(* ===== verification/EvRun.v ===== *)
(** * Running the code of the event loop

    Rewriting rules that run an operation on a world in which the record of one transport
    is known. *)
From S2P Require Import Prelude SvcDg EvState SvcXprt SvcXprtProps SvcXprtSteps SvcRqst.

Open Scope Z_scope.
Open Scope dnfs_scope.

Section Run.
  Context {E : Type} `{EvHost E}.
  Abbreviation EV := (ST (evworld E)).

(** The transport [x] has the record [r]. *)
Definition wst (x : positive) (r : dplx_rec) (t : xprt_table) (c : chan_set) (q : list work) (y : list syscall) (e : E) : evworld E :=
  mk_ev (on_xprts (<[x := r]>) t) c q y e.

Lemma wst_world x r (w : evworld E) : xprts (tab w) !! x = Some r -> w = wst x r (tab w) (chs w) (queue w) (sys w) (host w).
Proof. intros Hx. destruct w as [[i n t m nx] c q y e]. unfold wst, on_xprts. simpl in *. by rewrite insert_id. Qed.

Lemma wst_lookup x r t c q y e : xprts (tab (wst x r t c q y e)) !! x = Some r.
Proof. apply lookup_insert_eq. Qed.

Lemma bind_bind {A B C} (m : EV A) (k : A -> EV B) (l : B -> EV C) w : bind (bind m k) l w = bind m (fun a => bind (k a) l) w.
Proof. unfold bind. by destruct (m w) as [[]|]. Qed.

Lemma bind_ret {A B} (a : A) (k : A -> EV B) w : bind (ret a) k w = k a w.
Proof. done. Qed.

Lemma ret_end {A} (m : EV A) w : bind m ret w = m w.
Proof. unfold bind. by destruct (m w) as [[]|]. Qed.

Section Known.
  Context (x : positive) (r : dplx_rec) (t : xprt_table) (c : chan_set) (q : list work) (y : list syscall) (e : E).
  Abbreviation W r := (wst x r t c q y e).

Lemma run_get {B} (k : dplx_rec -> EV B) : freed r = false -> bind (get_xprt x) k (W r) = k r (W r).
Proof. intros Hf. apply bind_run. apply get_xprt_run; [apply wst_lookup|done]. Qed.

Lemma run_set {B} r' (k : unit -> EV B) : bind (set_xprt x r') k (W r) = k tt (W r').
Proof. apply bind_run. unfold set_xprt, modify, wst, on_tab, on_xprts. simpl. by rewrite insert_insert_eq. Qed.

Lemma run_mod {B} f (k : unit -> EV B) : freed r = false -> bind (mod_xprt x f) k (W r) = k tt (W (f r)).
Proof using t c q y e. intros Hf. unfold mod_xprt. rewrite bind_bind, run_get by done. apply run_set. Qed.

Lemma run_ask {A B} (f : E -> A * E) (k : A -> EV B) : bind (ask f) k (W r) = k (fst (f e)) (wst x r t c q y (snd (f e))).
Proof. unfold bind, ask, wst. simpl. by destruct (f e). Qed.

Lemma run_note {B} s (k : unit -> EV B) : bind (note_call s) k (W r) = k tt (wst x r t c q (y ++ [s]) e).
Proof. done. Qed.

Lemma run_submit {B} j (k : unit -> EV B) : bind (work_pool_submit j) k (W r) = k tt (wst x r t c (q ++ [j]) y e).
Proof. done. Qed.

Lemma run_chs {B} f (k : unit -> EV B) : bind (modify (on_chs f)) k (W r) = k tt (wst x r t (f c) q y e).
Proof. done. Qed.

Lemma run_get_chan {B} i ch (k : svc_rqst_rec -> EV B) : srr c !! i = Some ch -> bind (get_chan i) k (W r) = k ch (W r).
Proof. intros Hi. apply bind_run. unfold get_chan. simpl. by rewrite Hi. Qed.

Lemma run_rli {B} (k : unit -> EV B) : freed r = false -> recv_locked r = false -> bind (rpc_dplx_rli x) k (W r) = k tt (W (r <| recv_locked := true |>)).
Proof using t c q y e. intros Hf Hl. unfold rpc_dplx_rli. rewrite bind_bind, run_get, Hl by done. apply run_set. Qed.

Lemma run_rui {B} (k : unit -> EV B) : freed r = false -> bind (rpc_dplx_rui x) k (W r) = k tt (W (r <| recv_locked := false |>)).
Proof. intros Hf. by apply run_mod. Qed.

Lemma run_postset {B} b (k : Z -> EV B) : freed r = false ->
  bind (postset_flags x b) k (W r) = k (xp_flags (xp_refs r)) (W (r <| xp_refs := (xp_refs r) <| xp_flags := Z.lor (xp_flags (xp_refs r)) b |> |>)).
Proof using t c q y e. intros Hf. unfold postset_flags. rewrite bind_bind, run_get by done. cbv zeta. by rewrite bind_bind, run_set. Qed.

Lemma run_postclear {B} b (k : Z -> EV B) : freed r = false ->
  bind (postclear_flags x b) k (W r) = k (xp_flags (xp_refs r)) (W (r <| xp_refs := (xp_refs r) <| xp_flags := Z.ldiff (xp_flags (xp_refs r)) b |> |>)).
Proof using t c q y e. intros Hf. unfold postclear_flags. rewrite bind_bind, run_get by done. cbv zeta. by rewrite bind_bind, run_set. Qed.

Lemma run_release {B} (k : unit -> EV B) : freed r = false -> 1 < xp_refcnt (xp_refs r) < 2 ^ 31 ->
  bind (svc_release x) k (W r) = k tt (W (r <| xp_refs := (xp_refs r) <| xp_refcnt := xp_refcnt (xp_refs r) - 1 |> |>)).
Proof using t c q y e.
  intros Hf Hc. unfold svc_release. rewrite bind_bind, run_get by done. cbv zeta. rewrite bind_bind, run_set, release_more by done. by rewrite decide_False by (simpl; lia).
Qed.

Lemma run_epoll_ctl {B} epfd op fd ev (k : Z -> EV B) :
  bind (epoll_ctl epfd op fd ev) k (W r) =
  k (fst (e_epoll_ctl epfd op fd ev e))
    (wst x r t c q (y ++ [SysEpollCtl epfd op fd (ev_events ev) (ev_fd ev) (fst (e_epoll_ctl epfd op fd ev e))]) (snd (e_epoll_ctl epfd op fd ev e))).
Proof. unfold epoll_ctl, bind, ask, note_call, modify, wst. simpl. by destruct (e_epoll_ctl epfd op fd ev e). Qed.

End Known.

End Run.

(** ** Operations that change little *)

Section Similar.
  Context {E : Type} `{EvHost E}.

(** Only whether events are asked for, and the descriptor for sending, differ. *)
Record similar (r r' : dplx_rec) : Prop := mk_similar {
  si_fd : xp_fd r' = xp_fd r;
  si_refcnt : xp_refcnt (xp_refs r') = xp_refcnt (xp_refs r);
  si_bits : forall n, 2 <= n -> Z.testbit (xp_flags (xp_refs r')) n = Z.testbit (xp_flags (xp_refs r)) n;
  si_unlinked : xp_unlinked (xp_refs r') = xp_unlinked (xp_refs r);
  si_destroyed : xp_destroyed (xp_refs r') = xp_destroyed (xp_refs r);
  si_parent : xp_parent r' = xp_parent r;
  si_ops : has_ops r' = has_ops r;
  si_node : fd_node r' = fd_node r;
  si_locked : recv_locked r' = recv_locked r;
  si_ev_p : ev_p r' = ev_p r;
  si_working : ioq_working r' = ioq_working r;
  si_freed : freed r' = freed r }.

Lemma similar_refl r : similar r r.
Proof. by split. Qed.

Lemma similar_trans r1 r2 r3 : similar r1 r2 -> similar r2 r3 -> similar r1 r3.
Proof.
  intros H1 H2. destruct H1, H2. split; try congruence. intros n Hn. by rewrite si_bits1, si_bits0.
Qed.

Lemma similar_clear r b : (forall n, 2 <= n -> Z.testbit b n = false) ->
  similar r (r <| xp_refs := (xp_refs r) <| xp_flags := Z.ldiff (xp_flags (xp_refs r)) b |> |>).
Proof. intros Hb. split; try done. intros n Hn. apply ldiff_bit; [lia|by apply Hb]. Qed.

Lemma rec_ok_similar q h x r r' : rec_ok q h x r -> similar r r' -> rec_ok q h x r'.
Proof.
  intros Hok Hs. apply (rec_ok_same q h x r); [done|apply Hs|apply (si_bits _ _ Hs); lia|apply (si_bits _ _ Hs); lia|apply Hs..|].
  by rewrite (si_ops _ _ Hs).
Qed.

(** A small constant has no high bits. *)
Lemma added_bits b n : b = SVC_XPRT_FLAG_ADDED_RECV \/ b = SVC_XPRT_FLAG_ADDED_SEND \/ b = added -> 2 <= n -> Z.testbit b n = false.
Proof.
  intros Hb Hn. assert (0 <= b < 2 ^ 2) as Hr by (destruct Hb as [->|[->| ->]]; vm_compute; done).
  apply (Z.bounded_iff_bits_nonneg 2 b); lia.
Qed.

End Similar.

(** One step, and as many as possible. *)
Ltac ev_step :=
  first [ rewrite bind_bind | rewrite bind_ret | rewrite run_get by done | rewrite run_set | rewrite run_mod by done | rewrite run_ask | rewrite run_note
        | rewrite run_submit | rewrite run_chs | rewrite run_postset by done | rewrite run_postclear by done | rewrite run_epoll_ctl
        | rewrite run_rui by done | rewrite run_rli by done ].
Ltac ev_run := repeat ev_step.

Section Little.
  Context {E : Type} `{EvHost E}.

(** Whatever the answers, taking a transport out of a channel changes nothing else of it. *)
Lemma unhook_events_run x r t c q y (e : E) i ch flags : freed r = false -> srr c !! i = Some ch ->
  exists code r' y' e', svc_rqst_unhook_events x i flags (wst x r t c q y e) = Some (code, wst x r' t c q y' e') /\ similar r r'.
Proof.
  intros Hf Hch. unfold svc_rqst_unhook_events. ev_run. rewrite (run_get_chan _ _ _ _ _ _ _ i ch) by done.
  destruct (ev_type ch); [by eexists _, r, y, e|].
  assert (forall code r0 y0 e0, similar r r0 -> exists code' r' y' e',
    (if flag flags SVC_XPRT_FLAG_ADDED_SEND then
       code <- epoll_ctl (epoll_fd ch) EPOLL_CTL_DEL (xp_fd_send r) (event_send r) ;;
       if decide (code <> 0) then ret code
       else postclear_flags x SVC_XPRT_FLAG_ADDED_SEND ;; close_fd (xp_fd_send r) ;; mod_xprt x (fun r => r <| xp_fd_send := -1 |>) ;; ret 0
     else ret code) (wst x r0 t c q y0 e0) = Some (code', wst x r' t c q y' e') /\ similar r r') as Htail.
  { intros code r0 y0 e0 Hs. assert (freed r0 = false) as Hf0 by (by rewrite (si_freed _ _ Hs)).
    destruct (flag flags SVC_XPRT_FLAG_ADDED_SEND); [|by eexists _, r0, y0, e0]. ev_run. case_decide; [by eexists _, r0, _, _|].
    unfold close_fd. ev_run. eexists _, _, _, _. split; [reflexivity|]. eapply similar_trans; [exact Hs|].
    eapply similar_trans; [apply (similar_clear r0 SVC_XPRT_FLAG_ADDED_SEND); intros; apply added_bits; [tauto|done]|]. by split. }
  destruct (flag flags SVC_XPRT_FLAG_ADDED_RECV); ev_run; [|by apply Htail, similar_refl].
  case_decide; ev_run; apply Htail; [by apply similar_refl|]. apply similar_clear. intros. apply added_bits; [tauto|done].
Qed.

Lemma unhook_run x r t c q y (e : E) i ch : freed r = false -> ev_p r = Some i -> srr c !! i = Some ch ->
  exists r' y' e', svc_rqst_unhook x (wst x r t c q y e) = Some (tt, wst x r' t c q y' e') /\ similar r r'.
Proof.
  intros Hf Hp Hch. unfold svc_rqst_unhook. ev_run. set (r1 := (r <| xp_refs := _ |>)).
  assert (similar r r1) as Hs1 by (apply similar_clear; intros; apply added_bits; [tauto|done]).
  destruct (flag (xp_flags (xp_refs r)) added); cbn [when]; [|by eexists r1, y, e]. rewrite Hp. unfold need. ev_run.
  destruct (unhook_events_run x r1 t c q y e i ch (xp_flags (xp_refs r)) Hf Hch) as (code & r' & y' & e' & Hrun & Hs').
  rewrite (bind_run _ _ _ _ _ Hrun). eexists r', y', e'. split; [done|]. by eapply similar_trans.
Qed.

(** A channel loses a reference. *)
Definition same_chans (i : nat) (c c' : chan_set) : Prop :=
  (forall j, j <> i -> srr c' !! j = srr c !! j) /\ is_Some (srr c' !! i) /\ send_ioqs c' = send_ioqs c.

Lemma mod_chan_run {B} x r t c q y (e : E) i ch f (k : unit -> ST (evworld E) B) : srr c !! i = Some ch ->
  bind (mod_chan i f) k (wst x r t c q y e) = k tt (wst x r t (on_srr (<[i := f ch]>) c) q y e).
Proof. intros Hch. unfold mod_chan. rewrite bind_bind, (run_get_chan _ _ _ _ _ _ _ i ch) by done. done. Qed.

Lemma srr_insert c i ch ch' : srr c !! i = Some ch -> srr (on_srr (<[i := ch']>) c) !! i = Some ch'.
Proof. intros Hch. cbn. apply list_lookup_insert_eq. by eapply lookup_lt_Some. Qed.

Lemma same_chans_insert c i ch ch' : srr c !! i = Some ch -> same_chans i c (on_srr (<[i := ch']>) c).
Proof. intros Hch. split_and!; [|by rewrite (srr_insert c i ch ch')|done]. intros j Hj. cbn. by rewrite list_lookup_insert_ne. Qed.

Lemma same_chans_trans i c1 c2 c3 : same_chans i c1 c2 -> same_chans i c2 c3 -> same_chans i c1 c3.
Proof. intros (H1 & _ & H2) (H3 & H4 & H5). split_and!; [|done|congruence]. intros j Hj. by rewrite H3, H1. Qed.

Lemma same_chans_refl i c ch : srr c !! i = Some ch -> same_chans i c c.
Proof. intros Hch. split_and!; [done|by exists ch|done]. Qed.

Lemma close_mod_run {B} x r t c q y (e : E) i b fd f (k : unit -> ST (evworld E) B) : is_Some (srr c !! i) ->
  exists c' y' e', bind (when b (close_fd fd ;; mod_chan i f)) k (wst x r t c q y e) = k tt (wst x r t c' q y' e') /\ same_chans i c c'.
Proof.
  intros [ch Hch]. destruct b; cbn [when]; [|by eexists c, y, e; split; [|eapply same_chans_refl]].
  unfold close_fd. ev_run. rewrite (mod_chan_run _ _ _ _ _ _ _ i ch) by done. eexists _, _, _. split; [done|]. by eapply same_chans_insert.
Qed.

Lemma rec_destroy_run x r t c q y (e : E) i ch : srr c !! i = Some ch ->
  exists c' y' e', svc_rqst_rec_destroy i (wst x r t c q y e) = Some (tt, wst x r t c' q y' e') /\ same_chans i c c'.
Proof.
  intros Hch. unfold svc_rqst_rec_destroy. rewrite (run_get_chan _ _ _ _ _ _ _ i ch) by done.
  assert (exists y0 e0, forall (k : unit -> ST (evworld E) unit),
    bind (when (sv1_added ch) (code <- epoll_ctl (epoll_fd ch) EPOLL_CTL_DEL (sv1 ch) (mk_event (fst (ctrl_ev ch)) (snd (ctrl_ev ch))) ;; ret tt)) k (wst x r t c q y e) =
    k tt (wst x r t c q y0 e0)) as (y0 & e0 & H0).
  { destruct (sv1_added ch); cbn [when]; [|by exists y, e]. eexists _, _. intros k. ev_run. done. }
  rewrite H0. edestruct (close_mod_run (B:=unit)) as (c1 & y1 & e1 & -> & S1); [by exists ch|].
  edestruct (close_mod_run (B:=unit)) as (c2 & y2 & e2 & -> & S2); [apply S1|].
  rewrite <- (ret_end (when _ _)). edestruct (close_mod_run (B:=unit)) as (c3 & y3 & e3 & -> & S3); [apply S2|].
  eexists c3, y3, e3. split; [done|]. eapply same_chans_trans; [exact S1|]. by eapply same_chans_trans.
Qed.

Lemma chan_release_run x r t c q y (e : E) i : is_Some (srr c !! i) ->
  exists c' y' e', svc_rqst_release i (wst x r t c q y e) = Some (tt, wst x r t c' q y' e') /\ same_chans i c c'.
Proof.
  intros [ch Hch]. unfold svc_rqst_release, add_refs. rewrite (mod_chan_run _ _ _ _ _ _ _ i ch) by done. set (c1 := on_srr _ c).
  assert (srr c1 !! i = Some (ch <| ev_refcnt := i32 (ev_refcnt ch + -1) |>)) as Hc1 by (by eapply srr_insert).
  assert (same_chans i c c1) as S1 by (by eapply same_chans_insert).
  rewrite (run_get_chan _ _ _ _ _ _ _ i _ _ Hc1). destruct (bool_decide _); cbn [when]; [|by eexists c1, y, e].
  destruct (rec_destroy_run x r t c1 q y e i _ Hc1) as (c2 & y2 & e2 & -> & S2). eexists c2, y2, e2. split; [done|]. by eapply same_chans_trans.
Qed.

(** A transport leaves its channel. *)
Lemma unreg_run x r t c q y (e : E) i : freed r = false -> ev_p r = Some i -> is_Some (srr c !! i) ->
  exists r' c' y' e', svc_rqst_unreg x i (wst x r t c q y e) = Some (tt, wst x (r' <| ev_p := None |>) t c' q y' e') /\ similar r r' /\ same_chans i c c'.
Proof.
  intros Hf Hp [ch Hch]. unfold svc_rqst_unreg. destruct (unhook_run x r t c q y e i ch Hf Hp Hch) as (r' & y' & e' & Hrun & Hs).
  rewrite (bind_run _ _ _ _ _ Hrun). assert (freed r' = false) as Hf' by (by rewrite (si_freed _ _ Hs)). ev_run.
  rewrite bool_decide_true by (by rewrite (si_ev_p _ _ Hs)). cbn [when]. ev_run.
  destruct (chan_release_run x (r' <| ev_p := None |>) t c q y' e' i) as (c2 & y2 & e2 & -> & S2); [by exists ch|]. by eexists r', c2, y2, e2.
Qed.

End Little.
####################
• **Goal of the exercise**
Output each line exactly, from the first line of the data down to the line that contains "Proof. intros Hx.", both included.

• **Answer box**
(* ===== verification/EvRun.v ===== *)
(** * Running the code of the event loop

    Rewriting rules that run an operation on a world in which the record of one transport
    is known. *)
From S2P Require Import Prelude SvcDg EvState SvcXprt SvcXprtProps SvcXprtSteps SvcRqst.

Open Scope Z_scope.
Open Scope dnfs_scope.

Section Run.
  Context {E : Type} `{EvHost E}.
  Abbreviation EV := (ST (evworld E)).

(** The transport [x] has the record [r]. *)
Definition wst (x : positive) (r : dplx_rec) (t : xprt_table) (c : chan_set) (q : list work) (y : list syscall) (e : E) : evworld E :=
  mk_ev (on_xprts (<[x := r]>) t) c q y e.

Lemma wst_world x r (w : evworld E) : xprts (tab w) !! x = Some r -> w = wst x r (tab w) (chs w) (queue w) (sys w) (host w).
Proof. intros Hx. destruct w as [[i n t m nx] c q y e]. unfold wst, on_xprts. simpl in *. by rewrite insert_id. Qed.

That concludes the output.